Take the entries below and return them unchanged.

- Opening Delimiter -

(* ===== verification/JSON.v ===== *)
(** * JSON text

    What [encoding/json] writes for the values the program serializes: objects
    with their fields in order, arrays, strings, integers, booleans and times.
    Strings are escaped as the package does by default (HTML characters too). *)

From S2P Require Import Prelude GoStrings GoTime.

Inductive json :=
| JNull
| JBool (b : bool)
| JInt (n : Z)
| JString (s : string)
| JTime (t : Time)
| JArr (l : list json)
| JObj (l : list (string * json)).

(** A [map[string]T]: the keys are written in order. *)
Definition key_string_le (a b : string * json) : Prop := String.le a.1 b.1.
#[export] Instance key_string_le_dec a b : Decision (key_string_le a b).
Proof. unfold key_string_le. apply _. Defined.

Definition JMap (l : list (string * json)) : json := JObj (merge_sort key_string_le l).

(** ** Strings *)

Definition hex_digit (n : Z) : ascii :=
  byte_of (if (n <? 10)%Z then 48 + n else 87 + n)%Z.

(** [\u] and four hexadecimal digits. *)
Definition u_escape (r : Z) : string :=
  "\u" +:+ String (hex_digit (r / 4096 mod 16)) (String (hex_digit (r / 256 mod 16))
    (String (hex_digit (r / 16 mod 16)) (String (hex_digit (r mod 16)) ""))).

Definition escape_ascii (a : ascii) : string :=
  let v := byte_val a in
  if (v =? 34)%Z then "\" +:+ String a ""
  else if (v =? 92)%Z then "\\"
  else if (v =? 8)%Z then "\b"
  else if (v =? 12)%Z then "\f"
  else if (v =? 10)%Z then "\n"
  else if (v =? 13)%Z then "\r"
  else if (v =? 9)%Z then "\t"
  else if (v <? 32)%Z || (v =? 60)%Z || (v =? 62)%Z || (v =? 38)%Z then u_escape v
  else String a "".

(** One character of the text at a time; a byte that starts no character is
    written as U+FFFD. *)
Fixpoint escape_fuel (fuel : nat) (s : string) : string :=
  match fuel with
  | O => ""
  | S fuel =>
     match s with
     | "" => ""
     | String a rest =>
        if is_ascii a then escape_ascii a +:+ escape_fuel fuel rest
        else match decode_runes s with
        | r :: _ =>
           match strip_prefix (encode_rune r) s with
           | Some rest' =>
              (if (r =? 8232)%Z || (r =? 8233)%Z then u_escape r else encode_rune r)
              +:+ escape_fuel fuel rest'
           | None => "\ufffd" +:+ escape_fuel fuel rest
           end
        | [] => ""
        end
     end
  end.

Definition dquote : string := String (byte_of 34) "".
Definition quote (s : string) : string := dquote +:+ escape_fuel (String.length s) s +:+ dquote.

(** ** Values *)

Definition newline_indent (indent : bool) (depth : nat) : string :=
  if indent then String (byte_of 10) (String.concat "" (replicate depth "  ")) else "".

(** [json.Marshal] ([indent] false) and [json.MarshalIndent(v, "", "  ")]. *)
Fixpoint render (indent : bool) (depth : nat) (j : json) : string :=
  let sep := "," +:+ newline_indent indent (S depth) in
  match j with
  | JNull => "null"
  | JBool b => if b then "true" else "false"
  | JInt n => Itoa n
  | JString s => quote s
  | JTime t => dquote +:+ FormatRFC3339Nano t +:+ dquote
  | JArr [] => "[]"
  | JArr l =>
     "[" +:+ newline_indent indent (S depth)
     +:+ String.concat sep (map (render indent (S depth)) l)
     +:+ newline_indent indent depth +:+ "]"
  | JObj [] => "{}"
  | JObj l =>
     "{" +:+ newline_indent indent (S depth)
     +:+ String.concat sep
           (map (λ '(k, v), quote k +:+ ":" +:+ (if indent then " " else "")
                            +:+ render indent (S depth) v) l)
     +:+ newline_indent indent depth +:+ "}"
  end.

(** Times outside the years 0 to 9999 are refused. *)
Fixpoint times_ok (j : json) : bool :=
  match j with
  | JTime t => (0 <=? year t)%Z && (year t <=? 9999)%Z
  | JArr l => forallb times_ok l
  | JObj l => forallb (λ kv, times_ok kv.2) l
  | _ => true
  end.

Definition marshal_error : string :=
  "json: error calling MarshalJSON for type time.Time: Time.MarshalJSON: year outside of range [0,9999]".

Definition Marshal (j : json) : result string string :=
  if times_ok j then Ok (render false 0 j) else Err marshal_error.
Definition MarshalIndent (j : json) : result string string :=
  if times_ok j then Ok (render true 0 j) else Err marshal_error.

Example marshal_small :
  render false 0 (JObj [("a", JInt 3); ("b", JArr [JString "x<y"; JBool true; JNull]); ("c", JArr [])])
  = "{" +:+ dquote +:+ "a" +:+ dquote +:+ ":3," +:+ dquote +:+ "b" +:+ dquote +:+ ":["
    +:+ dquote +:+ "x\u003cy" +:+ dquote +:+ ",true,null]," +:+ dquote +:+ "c" +:+ dquote
    +:+ ":[]}".
Proof. by vm_compute. Qed.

- Closing Delimiter -

Your response:
(* ===== verification/JSON.v ===== *)
(** * JSON text

    What [encoding/json] writes for the values the program serializes: objects
    with their fields in order, arrays, strings, integers, booleans and times.
    Strings are escaped as the package does by default (HTML characters too). *)

From S2P Require Import Prelude GoStrings GoTime.

Inductive json :=
| JNull
| JBool (b : bool)
| JInt (n : Z)
| JString (s : string)
| JTime (t : Time)
| JArr (l : list json)
| JObj (l : list (string * json)).

(** A [map[string]T]: the keys are written in order. *)
Definition key_string_le (a b : string * json) : Prop := String.le a.1 b.1.
#[export] Instance key_string_le_dec a b : Decision (key_string_le a b).
Proof. unfold key_string_le. apply _. Defined.

Definition JMap (l : list (string * json)) : json := JObj (merge_sort key_string_le l).

(** ** Strings *)

Definition hex_digit (n : Z) : ascii :=
  byte_of (if (n <? 10)%Z then 48 + n else 87 + n)%Z.

(** [\u] and four hexadecimal digits. *)
Definition u_escape (r : Z) : string :=
  "\u" +:+ String (hex_digit (r / 4096 mod 16)) (String (hex_digit (r / 256 mod 16))
    (String (hex_digit (r / 16 mod 16)) (String (hex_digit (r mod 16)) ""))).

Definition escape_ascii (a : ascii) : string :=
  let v := byte_val a in
  if (v =? 34)%Z then "\" +:+ String a ""
  else if (v =? 92)%Z then "\\"
  else if (v =? 8)%Z then "\b"
  else if (v =? 12)%Z then "\f"
  else if (v =? 10)%Z then "\n"
  else if (v =? 13)%Z then "\r"
  else if (v =? 9)%Z then "\t"
  else if (v <? 32)%Z || (v =? 60)%Z || (v =? 62)%Z || (v =? 38)%Z then u_escape v
  else String a "".

(** One character of the text at a time; a byte that starts no character is
    written as U+FFFD. *)
Fixpoint escape_fuel (fuel : nat) (s : string) : string :=
  match fuel with
  | O => ""
  | S fuel =>
     match s with
     | "" => ""
     | String a rest =>
        if is_ascii a then escape_ascii a +:+ escape_fuel fuel rest
        else match decode_runes s with
        | r :: _ =>
           match strip_prefix (encode_rune r) s with
           | Some rest' =>
              (if (r =? 8232)%Z || (r =? 8233)%Z then u_escape r else encode_rune r)
              +:+ escape_fuel fuel rest'
           | None => "\ufffd" +:+ escape_fuel fuel rest
           end
        | [] => ""
        end
     end
  end.

Definition dquote : string := String (byte_of 34) "".
Definition quote (s : string) : string := dquote +:+ escape_fuel (String.length s) s +:+ dquote.

(** ** Values *)

Definition newline_indent (indent : bool) (depth : nat) : string :=
  if indent then String (byte_of 10) (String.concat "" (replicate depth "  ")) else "".

(** [json.Marshal] ([indent] false) and [json.MarshalIndent(v, "", "  ")]. *)
Fixpoint render (indent : bool) (depth : nat) (j : json) : string :=
  let sep := "," +:+ newline_indent indent (S depth) in
  match j with
  | JNull => "null"
  | JBool b => if b then "true" else "false"
  | JInt n => Itoa n
  | JString s => quote s
  | JTime t => dquote +:+ FormatRFC3339Nano t +:+ dquote
  | JArr [] => "[]"
  | JArr l =>
     "[" +:+ newline_indent indent (S depth)
     +:+ String.concat sep (map (render indent (S depth)) l)
     +:+ newline_indent indent depth +:+ "]"
  | JObj [] => "{}"
  | JObj l =>
     "{" +:+ newline_indent indent (S depth)
     +:+ String.concat sep
           (map (λ '(k, v), quote k +:+ ":" +:+ (if indent then " " else "")
                            +:+ render indent (S depth) v) l)
     +:+ newline_indent indent depth +:+ "}"
  end.

(** Times outside the years 0 to 9999 are refused. *)
Fixpoint times_ok (j : json) : bool :=
  match j with
  | JTime t => (0 <=? year t)%Z && (year t <=? 9999)%Z
  | JArr l => forallb times_ok l
  | JObj l => forallb (λ kv, times_ok kv.2) l
  | _ => true
  end.

Definition marshal_error : string :=
  "json: error calling MarshalJSON for type time.Time: Time.MarshalJSON: year outside of range [0,9999]".

Definition Marshal (j : json) : result string string :=
  if times_ok j then Ok (render false 0 j) else Err marshal_error.
Definition MarshalIndent (j : json) : result string string :=
  if times_ok j then Ok (render true 0 j) else Err marshal_error.

Example marshal_small :
  render false 0 (JObj [("a", JInt 3); ("b", JArr [JString "x<y"; JBool true; JNull]); ("c", JArr [])])
  = "{" +:+ dquote +:+ "a" +:+ dquote +:+ ":3," +:+ dquote +:+ "b" +:+ dquote +:+ ":["
    +:+ dquote +:+ "x\u003cy" +:+ dquote +:+ ",true,null]," +:+ dquote +:+ "c" +:+ dquote
    +:+ ":[]}".
Proof. by vm_compute. Qed.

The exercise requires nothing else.